[Saved entries]
◇ ◇ ◇ ◇
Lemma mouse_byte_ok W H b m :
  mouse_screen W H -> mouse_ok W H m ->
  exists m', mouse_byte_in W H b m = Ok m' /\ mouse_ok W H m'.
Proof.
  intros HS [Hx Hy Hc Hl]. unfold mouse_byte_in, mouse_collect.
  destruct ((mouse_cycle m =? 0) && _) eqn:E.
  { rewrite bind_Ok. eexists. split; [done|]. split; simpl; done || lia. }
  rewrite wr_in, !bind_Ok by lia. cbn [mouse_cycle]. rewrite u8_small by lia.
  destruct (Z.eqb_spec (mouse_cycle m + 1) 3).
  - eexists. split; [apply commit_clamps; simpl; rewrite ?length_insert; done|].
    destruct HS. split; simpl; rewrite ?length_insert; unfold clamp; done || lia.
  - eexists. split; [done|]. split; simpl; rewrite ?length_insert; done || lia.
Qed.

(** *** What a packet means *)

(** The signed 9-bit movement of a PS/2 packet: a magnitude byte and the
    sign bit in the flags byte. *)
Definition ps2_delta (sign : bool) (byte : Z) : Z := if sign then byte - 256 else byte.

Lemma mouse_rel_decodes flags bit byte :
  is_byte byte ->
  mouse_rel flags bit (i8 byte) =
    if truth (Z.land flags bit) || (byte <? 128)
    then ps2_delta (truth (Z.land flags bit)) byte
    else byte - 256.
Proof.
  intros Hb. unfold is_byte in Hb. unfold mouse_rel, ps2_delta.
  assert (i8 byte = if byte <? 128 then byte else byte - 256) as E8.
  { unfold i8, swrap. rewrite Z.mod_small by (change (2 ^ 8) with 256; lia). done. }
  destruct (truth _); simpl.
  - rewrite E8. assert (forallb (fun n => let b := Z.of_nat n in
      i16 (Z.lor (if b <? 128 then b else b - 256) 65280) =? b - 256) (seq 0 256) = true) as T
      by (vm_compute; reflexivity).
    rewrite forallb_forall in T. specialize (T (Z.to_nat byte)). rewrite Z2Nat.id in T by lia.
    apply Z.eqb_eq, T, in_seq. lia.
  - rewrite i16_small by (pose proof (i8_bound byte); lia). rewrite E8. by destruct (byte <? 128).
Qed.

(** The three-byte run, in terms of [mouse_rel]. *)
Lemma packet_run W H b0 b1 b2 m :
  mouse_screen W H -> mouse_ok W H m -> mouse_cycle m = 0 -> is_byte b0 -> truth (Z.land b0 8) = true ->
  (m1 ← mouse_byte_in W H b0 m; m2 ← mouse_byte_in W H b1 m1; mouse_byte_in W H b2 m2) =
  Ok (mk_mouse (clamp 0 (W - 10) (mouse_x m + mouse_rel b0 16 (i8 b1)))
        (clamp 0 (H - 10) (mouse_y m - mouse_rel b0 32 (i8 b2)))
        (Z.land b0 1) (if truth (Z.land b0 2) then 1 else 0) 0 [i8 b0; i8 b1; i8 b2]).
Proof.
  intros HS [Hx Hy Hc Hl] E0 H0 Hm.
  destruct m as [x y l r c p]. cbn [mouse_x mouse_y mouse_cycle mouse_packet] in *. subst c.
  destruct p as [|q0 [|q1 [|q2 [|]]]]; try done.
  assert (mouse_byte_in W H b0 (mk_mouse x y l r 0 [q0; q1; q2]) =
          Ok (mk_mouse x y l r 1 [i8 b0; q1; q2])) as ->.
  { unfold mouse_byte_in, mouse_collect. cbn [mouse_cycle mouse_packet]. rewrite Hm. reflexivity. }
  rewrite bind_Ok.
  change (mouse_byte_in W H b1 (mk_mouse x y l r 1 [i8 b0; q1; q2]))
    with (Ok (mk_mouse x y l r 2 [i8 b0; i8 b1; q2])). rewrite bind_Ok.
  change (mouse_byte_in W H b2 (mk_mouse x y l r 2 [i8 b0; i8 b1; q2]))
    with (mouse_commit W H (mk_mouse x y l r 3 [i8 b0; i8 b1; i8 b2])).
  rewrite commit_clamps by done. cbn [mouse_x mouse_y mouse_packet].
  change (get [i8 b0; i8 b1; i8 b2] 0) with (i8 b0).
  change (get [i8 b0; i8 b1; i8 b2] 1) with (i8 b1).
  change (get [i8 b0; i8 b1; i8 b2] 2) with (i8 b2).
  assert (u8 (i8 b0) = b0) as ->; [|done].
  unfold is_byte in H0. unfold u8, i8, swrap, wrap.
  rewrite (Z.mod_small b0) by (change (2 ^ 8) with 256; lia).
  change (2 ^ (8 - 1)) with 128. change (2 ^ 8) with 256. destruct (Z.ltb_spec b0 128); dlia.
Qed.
◇ ◇ ◇ ◇
**ASSIGNMENT:** Working down the entries above, count each line in which "split" occurs, and state only the resulting number.

**SOLUTION FOR THIS PROBLEM:** 4